Exercise objective →
Word for word, please restate the lines from the beginning of the data through the line in which "st (cond : @Condition" appears.

● ● ● ●

(** C3. A [waitForSilence(P, W)] succeeds if and only if no message
    satisfying [P] is dispatched before its timer fires: with no match it is
    still pending and registered when the window ends and the timer then
    resolves it; with a match it is already rejected and deregistered when
    the dispatch of the first match returns, before the timer, and stays
    rejected when the timer comes due. *)
Theorem waitForSilence_succeeds_iff_silent
    st (cond : @Condition Message) (P : Message → bool) (W : number) evs :
  reachable st → decides cond P →
  TimerDue (waitForSilence cond W st).1 ∉ evs →
  (∀ fuel st', run fuel evs (waitForSilence cond W st).2 = Ok st' →
     let id := (waitForSilence cond W st).1 in
     (filter P (inbound evs) = [] →
        promise_of id st' = Some Pending ∧ registered id st' ∧
        promise_of id (on_timeout id st') = Some (Fulfilled Undefined) ∧
        ¬ registered id (on_timeout id st')) ∧
     (filter P (inbound evs) ≠ [] →
        promise_of id st' = Some (Rejected silence_error) ∧
        ¬ registered id st' ∧
        on_timeout id st' = st') ∧
     (promise_of id (on_timeout id st') = Some (Fulfilled Undefined) ↔
      filter P (inbound evs) = [])) ∧
  (quiet_client st → quiet cond → Forall quiet_event evs →
   ∀ fuel, S (length (messageHandlers st)) + length evs ≤ fuel →
     ∃ st', run fuel evs (waitForSilence cond W st).2 = Ok st').
Proof.
  intros Hreach Hd Hno. apply reachable_wf in Hreach as Hwf.
  unfold waitForSilence in *.
  pose proof (wf_register SILENCE cond W st Hwf) as Hwf0.
  pose proof (register_call SILENCE cond W st) as Hc0.
  split.
  - intros fuel st' Hrun. set (id := (register SILENCE cond W st).1) in *.
    pose proof (run_call _ _ _ _ _ _ Hwf0 Hc0 Hrun) as Hc'.
    pose proof (wf_run _ _ _ _ Hwf0 Hrun) as Hwf'.
    destruct (silence_fold _ P evs (mkCall SILENCE cond W [] Armed Pending)
                Hd eq_refl eq_refl eq_refl Hno)
      as [HA HB]. simpl in HA, HB.
    assert (filter P (inbound evs) = [] →
            promise_of id st' = Some Pending ∧ registered id st' ∧
            promise_of id (on_timeout id st') = Some (Fulfilled Undefined) ∧
            ¬ registered id (on_timeout id st')) as Hsilent.
    { intros Hnil. rewrite (HA Hnil) in Hc'.
      split; [unfold promise_of; by rewrite Hc'|].
      split; [by apply (registered_pending _ _ _ Hwf' Hc')|].
      split; [unfold promise_of; by rewrite (on_timeout_self _ _ _ Hc')|].
      destruct (registered_after_timeout id st' Hwf')
        as [Hn|(c & Hc & Ht & _)]; [done|].
      rewrite Hc' in Hc. by injection Hc as <-. }
    assert (filter P (inbound evs) ≠ [] →
            promise_of id st' = Some (Rejected silence_error) ∧
            ¬ registered id st' ∧ on_timeout id st' = st') as Hnoisy.
    { intros Hne. destruct (HB Hne) as [Hp Ht].
      split; [unfold promise_of; by rewrite Hc', <- Hp|].
      split.
      - intros Hr%(registered_pending _ _ _ Hwf' Hc'). by rewrite Hr in Hp.
      - rewrite (on_timeout_shape _ _ _ Hc'). by rewrite Ht. }
    split; [done|]. split; [done|]. split.
    + intros Hok. destruct (filter P (inbound evs)) eqn:Hf; [done|].
      destruct Hnoisy as (Hp & _ & Hsame); [done|].
      rewrite Hsame, Hp in Hok. done.
    + intros Hnil. by apply Hsilent.
  - intros Hq Hqc Hevs fuel Hfuel. apply run_quiet; [done| |done|].
    + by apply quiet_register.
    + pose proof (register_handlers_length SILENCE cond W st). lia.
Qed.
(** [rstrip] read from the left. *)
Lemma rstrip_by_cons p c s :
  rstrip_by p (c :: s) =
  if forallb p (c :: s) then [] else c :: rstrip_by p s.
Proof.
  unfold rstrip_by. simpl rev.
  destruct (forallb p s) eqn:Hs.
  - rewrite lstrip_by_app_all by (rewrite forallb_rev; exact Hs).
    rewrite (lstrip_by_all p (rev s)) by (rewrite forallb_rev; exact Hs).
    simpl. rewrite Hs. destruct (p c); reflexivity.
  - assert (Hr : forallb p (rev s) = false) by (rewrite forallb_rev; exact Hs).
    rewrite lstrip_by_app_keep by exact Hr. rewrite rev_app_distr. simpl.
    rewrite Hs, andb_false_r. reflexivity.
Qed.

Lemma rstrip_by_all p s : forallb p s = true -> rstrip_by p s = [].
Proof.
  destruct s as [|c s]; [reflexivity|].
  intros H. rewrite rstrip_by_cons, H. reflexivity.
Qed.

Lemma rstrip_by_not_all p s :
  forallb p s = false -> rstrip_by p s <> [].
Proof.
  destruct s as [|c s]; [discriminate|].
  intros H. rewrite rstrip_by_cons, H. discriminate.
Qed.

Lemma rstrip_by_nil_inv p s : rstrip_by p s = [] -> forallb p s = true.
Proof.
  intros H. destruct (forallb p s) eqn:E; [reflexivity|].
  exfalso. exact (rstrip_by_not_all p s E H).
Qed.

(** A prefix is kept when what follows does not strip to nothing. *)
Lemma rstrip_by_app p a b :
  forallb p b = false -> rstrip_by p (a ++ b) = a ++ rstrip_by p b.
Proof.
  intros Hb. induction a as [|c a IH]; [reflexivity|].
  simpl app. rewrite rstrip_by_cons, IH.
  replace (forallb p (c :: a ++ b)) with false; [reflexivity|].
  simpl. rewrite forallb_app, Hb, !andb_false_r. reflexivity.
Qed.

Lemma rstrip_by_idem p s : rstrip_by p (rstrip_by p s) = rstrip_by p s.
Proof.
  induction s as [|c s IH]; [reflexivity|].
  rewrite rstrip_by_cons. destruct (forallb p (c :: s)) eqn:E; [reflexivity|].
  rewrite rstrip_by_cons, IH.
  simpl in E. simpl. destruct (p c); simpl in *; [|reflexivity].
  destruct (forallb p (rstrip_by p s)) eqn:E'; [|reflexivity].
  apply rstrip_by_all in E'. rewrite IH in E'.
  apply rstrip_by_nil_inv in E'. congruence.
Qed.

Lemma lstrip_by_head p s :
  match lstrip_by p s with [] => True | c :: _ => p c = false end.
Proof.
  induction s as [|a s IH]; simpl; [exact I|].
  destruct (p a) eqn:E; [exact IH | exact E].
Qed.

Lemma lstrip_by_fix p s :
  match s with [] => True | c :: _ => p c = false end -> lstrip_by p s = s.
Proof. destruct s as [|c s]; simpl; [reflexivity|]. intros ->. reflexivity. Qed.

Lemma rstrip_by_head p s :
  match s with [] => True | c :: _ => p c = false end ->
  match rstrip_by p s with [] => True | c :: _ => p c = false end.
Proof.
  destruct s as [|c s]; [trivial|]. intros Hc.
  rewrite rstrip_by_cons. simpl. rewrite Hc. simpl. exact Hc.
Qed.

(** [strip] returns a string that [strip] leaves alone. *)
Lemma strip_head s :
  match strip s with [] => True | c :: _ => is_space c = false end.
Proof. apply rstrip_by_head, lstrip_by_head. Qed.

Lemma strip_rstrip s : rstrip_by is_space (strip s) = strip s.
Proof. apply rstrip_by_idem. Qed.

Lemma strip_idem s : strip (strip s) = strip s.
Proof.
  unfold strip at 1, strip_by.
  rewrite (lstrip_by_fix is_space (strip s)) by apply strip_head.
  apply strip_rstrip.
Qed.

(** A stripped string keeps a prefix that starts with a non-blank. *)
Lemma strip_app_fix c a t :
  is_space c = false -> t <> [] -> rstrip_by is_space t = t ->
  strip (c :: a ++ t) = c :: a ++ t.
Proof.
  intros Hc Ht Hfix. unfold strip, strip_by.
  rewrite lstrip_by_fix by exact Hc.
  change (c :: a ++ t) with ((c :: a) ++ t).
  rewrite rstrip_by_app, Hfix; [reflexivity|].
  destruct (forallb is_space t) eqn:E; [|reflexivity].
  apply rstrip_by_all in E. congruence.
Qed.

(** Blank text strips to nothing and conversely. *)
Lemma strip_all_space s : forallb is_space s = true -> strip s = [].
Proof.
  intros H. unfold strip, strip_by. rewrite lstrip_by_all by exact H. reflexivity.
Qed.

Lemma lstrip_by_nil_inv p s : lstrip_by p s = [] -> forallb p s = true.
Proof.
  induction s as [|c s IH]; simpl; [reflexivity|].
  destruct (p c); [exact IH | discriminate].
Qed.

Lemma strip_nil_inv s : strip s = [] -> forallb is_space s = true.
Proof.
  unfold strip, strip_by. intros H.
  apply rstrip_by_nil_inv in H.
  pose proof (lstrip_by_head is_space s) as Hh.
  destruct (lstrip_by is_space s) as [|c u] eqn:E.
  - apply lstrip_by_nil_inv, E.
  - simpl in H. rewrite Hh in H. discriminate.
Qed.

(** *** Replacement *)

Lemma replace2_id o1 o2 new s : o1 ∉ s -> replace2 o1 o2 new s = s.
Proof.
  induction s as [|a s IH]; [reflexivity|].
  intros H. rewrite elem_of_cons in H.
  simpl. destruct s as [|b s']; [reflexivity|].
  destruct (N.eqb_spec a o1) as [->|Hne]; [intuition|].
  simpl. f_equal. apply IH. intuition.
Qed.

(** *** Stripping a text and its lines *)

Lemma rstrip_by_app_all p a w :
  forallb p w = true -> rstrip_by p (a ++ w) = rstrip_by p a.
Proof.
  intros H. unfold rstrip_by. rewrite rev_app_distr.
  rewrite lstrip_by_app_all by (rewrite forallb_rev; exact H). reflexivity.
Qed.

Lemma strip_app_space_l w l :
  forallb is_space w = true -> strip (w ++ l) = strip l.
Proof.
  intros H. unfold strip, strip_by. rewrite lstrip_by_app_all by exact H.
  reflexivity.
Qed.

Lemma strip_app_space_r l w :
  forallb is_space w = true -> strip (l ++ w) = strip l.
Proof.
  intros H. destruct (forallb is_space l) eqn:E.
  - rewrite !strip_all_space; [reflexivity | exact E |].
    rewrite forallb_app, E, H. reflexivity.
  - unfold strip, strip_by. rewrite lstrip_by_app_keep by exact E.
    apply rstrip_by_app_all, H.
Qed.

● ● ● ●

Your response →
(** C3. A [waitForSilence(P, W)] succeeds if and only if no message
    satisfying [P] is dispatched before its timer fires: with no match it is
    still pending and registered when the window ends and the timer then
    resolves it; with a match it is already rejected and deregistered when
    the dispatch of the first match returns, before the timer, and stays
    rejected when the timer comes due. *)
Theorem waitForSilence_succeeds_iff_silent
    st (cond : @Condition Message) (P : Message → bool) (W : number) evs :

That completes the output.